Pharmacological profile of Ala348,353 hMOR

CAM receptors are generally characterized by increased agonist binding affinity while antagonist binding affinity remains unaltered [17,18,20,21]. Consistent with this, binding affinities of most agonists tested were increased for Ala348,353 hMOR when compared to hMOR. Interestingly, morphine and dermorphin affinities were increased approximately 20-fold while we found no significant change in affinities for the three endogenous peptides dynorphin A, met-enkephalin and β-endorphin (Table 1). On the other hand, binding affinities of several ligands previously described as antagonists remained virtually unchanged while we observed at least a 10-fold increase in affinity for the antagonists CTOP and cyprodinie (Table 1). Interpretation for this latter observation remains uncertain. Therefore modifications of ligand binding, classically described for CAM receptors, were verified for most, but not all opioid compounds.

Increased potency of agonist stimulated [35S] GTPγS incorporation

We measured [35S] GTPγS incorporation and determined the EC50 values for DAMGO and morphine as prototypic full and partial agonists, respectively (Table 2).
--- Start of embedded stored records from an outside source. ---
Lemma lookup_Object_assign (target source : gmap string JSValue) (k : string) :
  Object_assign target source !! k =
    match source !! k with
    | Some v => Some v
    | None => target !! k
    end.
Proof.
  unfold Object_assign. rewrite lookup_union.
  destruct (source !! k), (target !! k); reflexivity.
Qed.

End ObjectFacts.

(** ** The monolith fetcher *)

Section FetcherFacts.

Import ApolloFetcher.

Context {DocumentNode Variables : Type}.
Implicit Type opts : IFetcherOperation DocumentNode Variables.

(** The headers of an operation that carries a context, key by key. *)
Lemma lookup_requestHeaders opts c (k : string) :
  context opts = Some c →
  requestHeaders opts !! k =
    if decide (k = "Authorization") then
      Some (JSString ("Bearer " +:+ toString (legacyToken (graphqlContext c))))
    else if decide (k = "Content-Currency") then
      match currency (graphqlContext c) with
      | JSUndefined => None
      | v => Some v
      end
    else if decide (k = "Store") then
      match store (graphqlContext c) with
      | JSUndefined => None
      | v => Some v
      end
    else if decide (k = "Content-Type") then
      Some (JSString "application/json")
    else None.
Proof.
  intros Hc. unfold requestHeaders. rewrite Hc.
  rewrite lookup_Object_assign, lookup_filterUndefinedEntries.
  repeat case_decide; subst; simplify_map_eq; try reflexivity.
  - destruct (currency (graphqlContext c)); reflexivity.
  - destruct (store (graphqlContext c)); reflexivity.
Qed.

(** Whatever the token is, an operation with a context is sent with an
    [Authorization] header: a bearer token when there is one, and the
    text of [undefined] otherwise. *)
Lemma authorization_attached opts c :
  context opts = Some c →
  requestHeaders opts !! "Authorization" =
    Some (JSString ("Bearer " +:+ toString (legacyToken (graphqlContext c)))).
Proof. intros Hc. by rewrite (lookup_requestHeaders opts c _ Hc). Qed.

End FetcherFacts.
(** The round of the loop for a path whose [try] block raises. *)
Lemma open_path_raises path s evs e :
  try_block_raises w path = Some (evs, e) ->
  open_path w path s
  = if isinstance e [OSError; UnicodeError] then
      (foreign w (EvLogException ("opening '" +:+ path +:+ "' failed")) ;;
       foreign w (EvErrorDialog (type_name (exc_type e)) "Opening failed!"
                                (format_exc w e)))
        (with_trace (fun t => t ++ evs) s)
    else Raised e (with_trace (fun t => t ++ evs) s).
Proof.
  intros Htry.
  assert (Hbody : open_one w path s
                  = Raised e (with_trace (fun t => t ++ evs) s)).
  { unfold try_block_raises in Htry.
    unfold open_one, open_and_read, new_FileTab, bind, foreign.
    destruct (fails w (EvConfigGet "Files" "encoding")) as [e0|].
    { by injection Htry as <- <-. }
    cbv beta iota.
    destruct (open_read w path (config_files_encoding w)) as [content|e0].
    2: { injection Htry as <- <-. f_equal.
         destruct s. unfold with_trace. simpl. by rewrite <- app_assoc. }
    cbv beta iota.
    destruct (fails w (EvNewFileTab (Some content) (Some path))) as [e0|];
      [|done].
    injection Htry as <- <-. f_equal.
    destruct s. unfold with_trace. simpl. by rewrite <- !app_assoc. }
  unfold open_path, try_except. unfold bind at 1. unfold bind at 1.
  rewrite Hbody. cbv beta iota.
  destruct (isinstance e [OSError; UnicodeError]); [|done].
  unfold opening_failed, bind.
  destruct (foreign w (EvLogException _) _) as [[] s2|e2 s2]; [|done].
  destruct (foreign w (EvErrorDialog _ _ _) s2) as [[] s3|e3 s3]; done.
Qed.

(** C2: the [except] clause of [open_files] takes exactly the OSError and
    UnicodeError instances raised in its [try] block (the lookup of the
    encoding, [open] and [read], the making of the tab) and shows each in
    the error dialog; every other exception leaves [open_files].

    First part, on the calls of a whole run: when [open_files] returns,
    every exception that one of its calls raised came from the [try]
    block and was an OSError or UnicodeError; when an exception leaves
    [open_files], it is the exception of the last call made, and it was
    not such a one (raised outside the block, or of another class).

    Second part, on what [open_files] does with an exception: let the
    user have chosen the files [before ++ path :: rest], let the loop
    have arrived at [path] in the state [s1], and let one of the three
    calls of the [try] block for [path] raise [e].  If [e] is an OSError
    or a UnicodeError, [open_files] goes on with [log.exception], then
    [utils.errordialog] with the name of the class of [e] and the
    traceback, then the files of [rest].  If [e] is of any other class,
    [open_files] ends with [e] there: no dialog, and the files of [rest]
    are not looked at. *)
Theorem open_files_catches_exactly (s : State) :
  match open_files w s with
  | Returned _ s' =>
      exists evs, trace s' = trace s ++ evs
        /\ forall ev e, ev ∈ evs -> raises w ev = Some e ->
                        in_try ev = true
                        /\ isinstance e [OSError; UnicodeError] = true
  | Raised e s' =>
      exists evs ev, trace s' = trace s ++ evs ++ [ev]
        /\ raises w ev = Some e
        /\ (in_try ev = false \/ isinstance e [OSError; UnicodeError] = false)
  end
  /\ forall before path rest s1 evs e,
       chosen_files w (default_directory w s) = before ++ path :: rest ->
       (foreign w (EvOpenFilesDialog (default_directory w s)) ;;
        for_each before (open_path w)) s = Returned tt s1 ->
       try_block_raises w path = Some (evs, e) ->
       open_files w s
       = if isinstance e [OSError; UnicodeError] then
           (foreign w (EvLogException ("opening '" +:+ path +:+ "' failed")) ;;
            foreign w (EvErrorDialog (type_name (exc_type e))
                                     "Opening failed!" (format_exc w e)) ;;
            for_each rest (open_path w))
             (with_trace (fun t => t ++ evs) s1)
         else Raised e (with_trace (fun t => t ++ evs) s1).
Proof.
  split.
  - pose proof (open_files_propagating s) as H.
    destruct (open_files w s) as [[] s'|e s'].
    + destruct H as (evs & Ht & Hc). exists evs. split; [done|].
      intros ev e Hin Hr. specialize (Hc ev e Hin Hr).
      by apply andb_prop in Hc.
    + destruct H as (evs & ev & Ht & _ & Hr & Hc). exists evs, ev.
      split_and!; [done..|]. by apply andb_false_iff in Hc.
  - intros before path rest s1 evs e Hchosen Hbefore Htry.
    unfold open_files. unfold bind at 1, get. rewrite Hchosen.
    unfold bind at 1. unfold bind at 1 in Hbefore.
    destruct (foreign w _ s) as [[] s0|e0 s0]; [|done].
    rewrite for_each_app. unfold bind at 1. rewrite Hbefore.
    simpl for_each. unfold bind at 1.
    rewrite (open_path_raises path s1 evs e Htry).
    destruct (isinstance e [OSError; UnicodeError]); [|done].
    unfold bind.
    destruct (foreign w (EvLogException _) _) as [[] s2|e2 s2]; [|done].
    destruct (foreign w (EvErrorDialog _ _ _) s2) as [[] s3|e3 s3]; done.
Qed.


End Opening.



(** The whole run: two dialogs, one tab. *)
Example open_files_in_sample_world :
  exists s',
    open_files Sample.world (fresh None) = Returned tt s'
    /\ tab_path <$> tabs (tabmanager s') = [Some "hello.py"]
    /\ filter (fun ev => is_error_dialog ev = true) (trace s')
       = [EvErrorDialog "FileNotFoundError" "Opening failed!"
                        "Traceback: missing.txt";
          EvErrorDialog "UnicodeDecodeError" "Opening failed!"
                        "Traceback: invalid start byte"].
Proof. eexists. split_and!; vm_compute; reflexivity. Qed.
(** The tracks live after [stopCamera] are the live ones that the stored
    stream does not have. *)
Lemma stopCamera_liveTracks (s : State) (t : Track) :
  In t (liveTracks (stopCamera s)) <->
  In t (liveTracks s) /\
  forall st, cameraStream s = Some st -> ~ In t (getTracks st).
Proof.
  unfold stopCamera.
  destruct (cameraStream s) as [st | ] eqn:Hstream.
  - assert (Hlive : liveTracks
                      match videoRef (set_cameraStream None (stopTracks (getTracks st) s)) with
                      | Some _ =>
                          set_videoRef (Some (mkVideo None))
                            (set_cameraStream None (stopTracks (getTracks st) s))
                      | None => set_cameraStream None (stopTracks (getTracks st) s)
                      end
                    = filter (fun t => negb (isStopped (getTracks st) t))
                        (liveTracks s)).
    { destruct (videoRef (set_cameraStream None (stopTracks (getTracks st) s)));
        reflexivity. }
    rewrite Hlive, filter_In, negb_true_iff.
    split.
    + intros [Hin Hstopped]. split; [exact Hin | ].
      intros st' Hst' Hin'. injection Hst' as <-.
      apply isStopped_iff in Hin'. congruence.
    + intros [Hin Hnot]. split; [exact Hin | ].
      destruct (isStopped (getTracks st) t) eqn:Hstopped; [ | reflexivity].
      apply isStopped_iff in Hstopped. exfalso. exact (Hnot st eq_refl Hstopped).
  - assert (Hlive : liveTracks
                      match videoRef s with
                      | Some _ => set_videoRef (Some (mkVideo None)) s
                      | None => s
                      end = liveTracks s)
      by (destruct (videoRef s); reflexivity).
    rewrite Hlive. split; [intros H; split; [exact H | discriminate] | tauto].
Qed.

(** X3. [stopCamera] stops the tracks of the stored stream and no
    other, forgets the stream, and leaves the classification, the error
    and the overlay flag alone; stopping or closing a second time changes
    nothing more. *)
Theorem stopCamera_is_idempotent (s : State) :
  stopCamera (stopCamera s) = stopCamera s /\
  closeCamera (closeCamera s) = closeCamera s /\
  cameraStream (stopCamera s) = None /\
  (forall t, In t (liveTracks (stopCamera s)) <->
             In t (liveTracks s) /\
             forall st, cameraStream s = Some st -> ~ In t (getTracks st)) /\
  core (stopCamera s) = core s /\
  cameraError (stopCamera s) = cameraError s /\
  isCameraOpen (stopCamera s) = isCameraOpen s /\
  pendingMedia (stopCamera s) = pendingMedia s.
Proof.
  split; [ | split; [ | split; [ | split; [ | split]]]].
  - destruct s as [st file species conf open err video stream mnt api al ts
                     pm pb live].
    unfold stopCamera. destruct stream, video; reflexivity.
  - destruct s as [st file species conf open err video stream mnt api al ts
                     pm pb live].
    unfold closeCamera, stopCamera. destruct stream, video; reflexivity.
  - unfold stopCamera. destruct s; cbn. by_cases.
  - intros t. apply stopCamera_liveTracks.
  - apply LiveExtra.core_stopCamera.
  - unfold stopCamera. destruct s; cbn. by_cases; repeat split.
Qed.

Lemma stopCamera_others (s : State) :
  alerts (stopCamera s) = alerts s /\
  pendingBlobs (stopCamera s) = pendingBlobs s /\
  cameraStream (stopCamera s) = None.
Proof.
  unfold stopCamera.
  destruct (cameraStream s) eqn:Hstream; cbn [videoRef set_cameraStream stopTracks set_liveTracks];
    destruct (videoRef s); cbn; rewrite ?Hstream; repeat split.
Qed.

Lemma handleFiles_camera (files : FileList) (s : State) :
  cameraStream (handleFiles files s) = cameraStream s /\
  liveTracks (handleFiles files s) = liveTracks s /\
  pendingBlobs (handleFiles files s) = pendingBlobs s /\
  pendingMedia (handleFiles files s) = pendingMedia s.
Proof.
  unfold handleFiles.
  destruct files as [[| file rest] | ]; try (repeat split; reflexivity).
  destruct (negb (JS.startsWith (type file) "image/")); repeat split.
Qed.

(** X4. When the encoded frame arrives, the capture is classified and
    the camera is closed: the file name is "captured-leaf.jpg", the
    stage is processing with an empty result and one more timer, no
    alert is shown (the captured file always passes the image check), the
    overlay is hidden, the stored stream is forgotten and its tracks are
    stopped. *)
Theorem capture_is_classified_and_closes (s : State) (n : nat) :
  pendingBlobs s = S n ->
  exists s',
    step (BlobEncoded true) s = Some s' /\
    selectedFileName s' = Some "captured-leaf.jpg" /\
    stage s' = processing /\
    predictedSpecies s' = None /\ confidence s' = None /\
    timers s' = (timers s ++ [ClassificationDone])%list /\
    alerts s' = alerts s /\
    isCameraOpen s' = false /\
    overlay s' = OverlayHidden /\
    cameraStream s' = None /\
    pendingBlobs s' = n /\
    (forall t, In t (liveTracks s') <->
               In t (liveTracks s) /\
               forall st, cameraStream s = Some st -> ~ In t (getTracks st)).
Proof.
  intros Hblobs. cbn [step]. rewrite Hblobs.
  eexists. split; [reflexivity | ].
  set (s1 := handleFiles (Some [capturedFile]) (set_pendingBlobs n s)).
  change (blobEncoded true (set_pendingBlobs n s)) with (closeCamera s1).
  assert (Hcore : core (flush (closeCamera s1))
                  = (processing, Some "captured-leaf.jpg", None, None,
                     (timers s ++ [ClassificationDone])%list))
    by (rewrite core_flush, core_closeCamera; reflexivity).
  unfold core in Hcore. injection Hcore as Hstage Hname Hspecies Hconf Htimers.
  destruct (stopCamera_others s1) as [Halerts [Hblobs1 Hstream1]].
  split; [exact Hname | ].
  split; [exact Hstage | ].
  split; [exact Hspecies | ].
  split; [exact Hconf | ].
  split; [exact Htimers | ].
  split; [exact Halerts | ].
  split; [reflexivity | ].
  split; [reflexivity | ].
  split; [exact Hstream1 | ].
  split; [exact Hblobs1 | ].
  intros t. apply (stopCamera_liveTracks s1 t).
Qed.

Lemma capture_is_classified_and_closes_witness :
  exists s',
    step (BlobEncoded true) capturing = Some s' /\
    selectedFileName s' = Some "captured-leaf.jpg" /\
    stage s' = processing /\
    overlay s' = OverlayHidden /\
    cameraStream s' = None.
Proof.
  destruct (capture_is_classified_and_closes capturing 0 eq_refl)
    as [s' [Hstep [Hname [Hstage [_ [_ [_ [_ [_ [Hoverlay [Hstream _]]]]]]]]]]].
  exists s'. repeat split; assumption.
Defined.

(** What an event leaves is rendered, as long as the view is mounted. *)
Lemma step_rendered (e : Event) (s s' : State) :
  step e s = Some s' -> mounted s' = true -> flush s' = s'.
Proof.
  intros Hstep Hmounted.
  destruct e; cbn [step] in Hstep; unfold guard in Hstep;
    repeat match type of Hstep with
           | context [match ?x with _ => _ end] => destruct x eqn:?
           end;
    try discriminate; injection Hstep as <-;
    try apply flush_idempotent.
  discriminate Hmounted.
Qed.

Lemma run_rendered (es : list Event) :
  forall s s',
    run es s = Some s' ->
    (mounted s = true -> flush s = s) ->
    mounted s' = true -> flush s' = s'.
Proof.
  induction es as [| e es IH]; intros s s' Hrun Hs; cbn [run] in Hrun.
  - injection Hrun as <-. exact Hs.
  - destruct (step e s) as [s1 | ] eqn:Hstep; [ | discriminate].
    apply (IH s1 s' Hrun). apply (step_rendered e s s1 Hstep).
Qed.

(** X5. A capture that cannot give a frame is dropped without a trace:
    along every run, a click on "Capture" while the video has no width or
    no height, or while no 2d context can be had, leaves the view exactly
    as it was (no alert, no error line, nothing pending), and an encoding
    that gives no blob only ends. *)
Theorem failed_capture_changes_nothing
    (supported : bool) (es : list Event) (s : State)
    (videoWidth videoHeight : Z) (context2d : bool) :
  run es (init supported) = Some s ->
  mounted s = true ->
  isCameraOpen s = true ->
  videoWidth = 0 \/ videoHeight = 0 \/ context2d = false ->
  step (ClickCapture videoWidth videoHeight context2d) s = Some s /\
  (forall n, pendingBlobs s = S n ->
             step (BlobEncoded false) s = Some (set_pendingBlobs n s)).
Proof.
  intros Hrun Hmounted Hopen Hfail.
  assert (Hflush : flush s = s).
  { apply (run_rendered es (init supported) s Hrun); [reflexivity | exact Hmounted]. }
  split.
  - cbn [step]. rewrite Hmounted, Hopen. cbn [andb guard].
    assert (Hsame : captureFromCamera videoWidth videoHeight context2d s = s).
    { unfold captureFromCamera. destruct (videoRef s); [ | reflexivity].
      destruct Hfail as [-> | [-> | ->]].
      - reflexivity.
      - rewrite orb_true_r. reflexivity.
      - destruct ((videoWidth =? 0) || (videoHeight =? 0)); reflexivity. }
    rewrite Hsame, Hflush. reflexivity.
  - intros n Hblobs. cbn [step]. rewrite Hblobs. cbn [blobEncoded negb].
    f_equal.
    assert (Hvideo : videoRef s <> None).
    { intros Hnone. unfold flush in Hflush. rewrite Hopen, Hnone in Hflush.
      apply (f_equal videoRef) in Hflush. cbn in Hflush. congruence. }
    unfold flush. cbn [isCameraOpen videoRef set_pendingBlobs].
    rewrite Hopen.
    destruct (videoRef s); [reflexivity | contradiction].
Qed.

Lemma failed_capture_changes_nothing_witness :
  exists s,
    run [ClickOpenCamera;
         MediaSettled 0 (Resolved (Some (mkStream [1%nat; 2%nat])))]
      (init true) = Some s /\
    step (ClickCapture 0 0 true) s = Some s /\
    step (ClickCapture 640 480 false) s = Some s.
Proof.
  destruct (run [ClickOpenCamera;
                 MediaSettled 0 (Resolved (Some (mkStream [1%nat; 2%nat])))]
              (init true)) as [s | ] eqn:Hrun;
    [ | vm_compute in Hrun; discriminate].
  assert (Hmounted : mounted s = true)
    by (vm_compute in Hrun; injection Hrun as <-; reflexivity).
  assert (Hopen : isCameraOpen s = true)
    by (vm_compute in Hrun; injection Hrun as <-; reflexivity).
  exists s. split; [reflexivity | split].
  - apply (failed_capture_changes_nothing true _ s 0 0 true Hrun Hmounted Hopen).
    left. reflexivity.
  - apply (failed_capture_changes_nothing true _ s 640 480 false
             Hrun Hmounted Hopen).
    right. right. reflexivity.
Defined.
EC50 values for Ala348,353 hMOR were decreased almost 10-fold for DAMGO (9.1 ± 2.4 nM versus 81 ± 2 nM) and 3-fold for morphine (60 ± 2 nM versus 176 ± 2 nM). These data demonstrate that agonist potency is increased, as observed for other CAM GPCRs [17,20]. DAMGO-induced maximal [35S] GTPγS incorporation was considerably lower at Ala348,353 hMOR than the wild-type receptor while morphine activated Ala348,353 hMOR and hMOR to a similar extent (Table 2). When expressed as a percentage of stimulation above basal levels (Figure 2), the maximal efficacy of both ligands was reduced when compared to hMOR (respectively 164 ± 6% versus 366 ± 23% for DAMGO and 164 ± 5% versus 205 ± 9% for morphine) due to the higher basal activity level of the double mutant. Moreover, the lower level of expression of the mutant receptor could also contribute to this observation since it directly affects the extent of [35S] GTPγS incorporation [23]. Taken together these results indicate that Ala348,353 hMOR is activated by agonists and that the extent of activation seems to be ligand dependent.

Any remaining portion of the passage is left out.